Building a toy game engine in rust (Part 1)

So I have been toying around with Rust for more than a year, on my spare time which means I never really got into it. Mostly I've been trying ideas and writing smaller proof-of-concept applications. I've been wanting to make a larger project for a while now, partly because I want to challenge myself doing a larger project in an unfamiliar language. At work I exclusively work in C++ or C#. Partly because I think doing larger projects is a great way to exposes other aspects of a programming language.

Goal

I want to make a game engine, what else would you expect from someone working with games? Apart from wanting to learn more about Rust I want explore some engine design ideas.

Design of component system

The following is a non-detailed overview of the design of the engine. None of the code here is meant to compile, consider it pseudo code.

The entity/component system is heavily inspired by Blizzards Overwatch presentation from GDC 2016. Short summary is a very thin entity defined all "things" in the world. The entity has different components. Systems are the only thing that contain logic and iterate over components in order to update the game state.

Components

Let's start with the components are simple structs describing different aspects of an object, for example spatial information:

pub struct SpatialData {
    position: Vector3,
    rotation: Vector3,
    scale: Vector3,
    velocity: Vector3,
}

We want components of the same type to be allocated linearly in memory in order to maximize cache efficiency. In order to achieve this we create a host type:

struct ComponentHostImpl<T> {
    components: Vec<Box<T>>,
}

pub trait ComponentHost {
    pub fn create_component();
    pub fn get_component();
}

Since components are owned by the component host we need some way of safely referencing components that plays nicely with Rusts borrow checker. One way is to use a handle. The handle only references the component indirectly.

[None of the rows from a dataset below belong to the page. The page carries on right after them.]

Lemma send_message_history_independent rt q m :
  history_independent (send_message rt q m).
Proof.
  intros log. unfold send_message.
  destruct (sqs_accepts rt q m); simpl; [done | by rewrite app_nil_r].
Qed.

Lemma parse_record_history_independent rt r :
  history_independent (parse_record rt r).
Proof.
  unfold parse_record. destruct (decode rt (body r)).
  - apply ret_history_independent.
  - apply raise_history_independent.
Qed.

Lemma process_record_history_independent rt p config r :
  history_independent (process_record_with rt p config r).
Proof.
  unfold process_record_with.
  apply bind_history_independent;
    [apply parse_record_history_independent | intros mm].
  apply bind_history_independent.
  - apply for_each_history_independent. intros l.
    apply send_message_history_independent.
  - intros _. destruct (reacting_is_enabled p mm);
      [|apply ret_history_independent].
    destruct (reaction_labels p mm (get_action_labels mm))
      as [|reaction rest] eqn:Hlabels;
      [apply ret_history_independent|].
    apply for_each_history_independent. intros l.
    apply send_message_history_independent.
Qed.

Lemma for_each_app {A} (xs ys : list A) f log :
  for_each (xs ++ ys) f log
  = bind (for_each xs f) (fun _ => for_each ys f) log.
Proof.
  revert log. induction xs as [|x xs IH]; intros log; simpl; [done|].
  unfold bind in *.
  destruct (f x log) as [[[]|e] log1]; [apply IH | done].
Qed.

(** A loop returns exactly when every iteration, run on its own,
    returns. *)
Lemma for_each_returned {A} (xs : list A) f log :
  (∀ x, history_independent (f x)) →
  returned (fst (for_each xs f log))
  = forallb (fun x => returned (fst (f x []))) xs.
Proof.
  intros Hf. revert log.
  induction xs as [|x xs IH]; intros log; simpl; [done|].
  unfold bind. rewrite (Hf x log).
  destruct (fst (f x [])) as [[]|e]; simpl; [apply IH | done].
Qed.

(** Reading the configuration publishes nothing. *)
Lemma config_get_run rt log :
  ActionEvaluatorConfig_get rt log
  = (fst (ActionEvaluatorConfig_get rt []), log).
Proof.
  unfold ActionEvaluatorConfig_get, bind, getenv.
  destruct (environ rt "ACTIONS_QUEUE_URL"); [|done].
  cbn [ret].
  destruct (environ rt "REACTIONS_QUEUE_URL"); done.
Qed.

(** ** Sending one message per label *)

Lemma send_message_run rt q m log :
  send_message rt q m log
  = if sqs_accepts rt q m
    then (Returned tt, log ++ [mkSent q m])
    else (Raised (PublishFailure q m), log).
Proof. reflexivity. Qed.

(** A sending loop publishes a prefix of its messages, in order. *)
Lemma for_each_send_prefix {A} rt q (mk : A → MessageBody) xs log :
  ∃ n, snd (for_each xs (fun x => send_message rt q (mk x)) log)
       = log ++ (mkSent q ∘ mk <$> take n xs).
Proof.
  revert log. induction xs as [|x xs IH]; intros log; simpl.
  - exists 0%nat. by rewrite app_nil_r.
  - unfold bind. rewrite send_message_run.
    destruct (sqs_accepts rt q (mk x)).
    + destruct (IH (log ++ [mkSent q (mk x)])) as [n Hn].
      exists (S n). rewrite Hn. simpl. by rewrite <- app_assoc.
    + exists 0%nat. simpl. by rewrite app_nil_r.
Qed.

(** When the transport accepts everything, all of them are published. *)
Lemma for_each_send_all {A} rt q (mk : A → MessageBody) xs log :
  (∀ queue msg, sqs_accepts rt queue msg = true) →
  for_each xs (fun x => send_message rt q (mk x)) log
  = (Returned tt, log ++ (mkSent q ∘ mk <$> xs)).
Proof.
  intros Hacc. revert log.
  induction xs as [|x xs IH]; intros log; simpl.
  - unfold ret. by rewrite app_nil_r.
  - unfold bind. rewrite send_message_run, Hacc, IH.
    by rewrite <- app_assoc.
Qed.

(** ** The handler on concrete batches *)

Example handler_one_record :
  lambda_handler runtime (mkEvent [good_record]) []
  = (Returned evaluation_completed,
     [ mkSent "actions-queue"
         (ActionBody (mkActionMessage collaboration_match enqueue_for_review));
       mkSent "reactions-queue"
         (ReactionBody
            (mkReactionMessage collaboration_match
               (ThreatExchangeReactionLabel "SAW_THIS_TOO"))) ]).
Proof. reflexivity. Qed.

Example handler_empty_batch :
  lambda_handler runtime (mkEvent []) [] = (Returned evaluation_completed, []).
Proof. reflexivity. Qed.

Example handler_without_queue_locators :
  lambda_handler (mkRuntime (fun _ => None) decode_key1 (fun _ _ => true))
                 (mkEvent [good_record]) []
  = (Raised (KeyError "ACTIONS_QUEUE_URL"), []).
Proof. reflexivity. Qed.

Example handler_gate_off :
  lambda_handler_with runtime gate_off (mkEvent [good_record]) []
  = (Returned evaluation_completed,
     [ mkSent "actions-queue"
         (ActionBody
            (mkActionMessage collaboration_match enqueue_for_review)) ]).
Proof. reflexivity. Qed.

Example handler_rejected_action :
  lambda_handler (mkRuntime queue_environ decode_key1 (fun _ _ => false))
                 (mkEvent [good_record]) []
  = (Raised
       (PublishFailure "actions-queue"
          (ActionBody
             (mkActionMessage collaboration_match enqueue_for_review))),
     []).
Proof. reflexivity. Qed.

(** ** The reaction gate *)

Lemma action_messages_are_not_reactions q mm labels (P : Sent → Prop) :
  Forall (fun s => is_reaction s = true → P s)
         (mkSent q ∘ (fun l => ActionBody (mkActionMessage mm l)) <$> labels).
Proof. apply Forall_fmap, Forall_forall. intros l _ Hreaction. discriminate. Qed.

(** Every ReactionMessage published for a record was published with the
    gate answering true for the record's match message. *)
Lemma process_record_reactions_need_gate rt p config r log :
  ∃ out,
    snd (process_record_with rt p config r log) = log ++ out
    ∧ Forall (fun s =>
                is_reaction s = true →
                ∃ mm, decode rt (body r) = Some mm
                      ∧ reacting_is_enabled p mm = true)
             out.
Proof.
  unfold process_record_with, bind, parse_record.
  destruct (decode rt (body r)) as [mm|] eqn:Hdecode.
  - cbn [ret].
    destruct (for_each_send_prefix rt (actions_queue_url config)
                (fun l => ActionBody (mkActionMessage mm l))
                (get_action_labels mm) log) as [n Hn].
    destruct (for_each (get_action_labels mm) _ log)
      as [[[]|e] log1] eqn:Hrun; cbn [snd] in Hn; subst log1.
    + destruct (reacting_is_enabled p mm) eqn:Hgate.
      * destruct (reaction_labels p mm (get_action_labels mm))
          as [|reaction rest] eqn:Hlabels.
        -- cbn [ret snd]. eexists; split; [reflexivity|].
           apply action_messages_are_not_reactions.
        -- destruct (for_each_send_prefix rt (reactions_queue_url config)
                       (fun l => ReactionBody (mkReactionMessage mm l))
                       (reaction :: rest)
                       (log ++ (mkSent (actions_queue_url config)
                                ∘ (fun l => ActionBody (mkActionMessage mm l))
                                <$> take n (get_action_labels mm))))
             as [k Hk].
           rewrite Hk, <- app_assoc.
           eexists; split; [reflexivity|].
           apply Forall_app; split;
             [apply action_messages_are_not_reactions|].
           apply Forall_forall. intros s _ _. by exists mm.
      * cbn [ret snd]. eexists; split; [reflexivity|].
        apply action_messages_are_not_reactions.
    + cbn [snd]. eexists; split; [reflexivity|].
      apply action_messages_are_not_reactions.
  - exists []. split; [by rewrite app_nil_r | constructor].
Qed.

pub struct ComponentHandle {
    type: TypeInfo,
    index: usize,
}

impl ComponentHandle {
    pub fn borrow() -> Ref<T>;
    pub fn borrow_mut() -> MutRef<T>;
}

Entities

Entities are instances representing things in the world. Each entity has list of references to a set of components.

struct Entity {
    components: Vec<Arc<ComponentHandle>>,
}

Systems

Systems will iterate over the components in order to update the game state. Some rules apply. A system may:

pub trait System {
    pub fn describe() -> SystemDescription;
    pub fn update(mut& self, ctx: SystemUpdateContext) -> SystemUpdateResult;
}

World

The world is what holds all this together

pub struct World {
    systems: Vec<(SystemDescription,RefCell<System>)>,
    components: Vec<RefCell<ComponentHost>>,
    entities: Vec<RefCell<Entities>>,
}

it also implements the main update logic:

impl World {
    pub fn update(mut& self, delta: f32) -> bool {
        for (description,system) in self.systems.iter() {
            let update_context = SystemUpdateContext::from(description);
            system.borrow().unwrap().update(update_context);
        }
    }
}

General application design

The application will be essentially two threads, one with which runs the component system, and one to handle the the presentation (rendering and possibly audio).

 Thread 0         |--- Update (t)---|--- Update (t+1)-----|
 Thread 1   --- Present (t-1) ---|  |--- Present (t) ---| |--- Present (t+1) --

The component system writes presentation commands to a double buffered linear allocator which is used by the dispatch thread, while the update thread is busy producing the next frame.

Obviously the two threads need to be syncronized (at the markers in the above diagram) in order to wait for whichever thread is slow producing or consuming frames.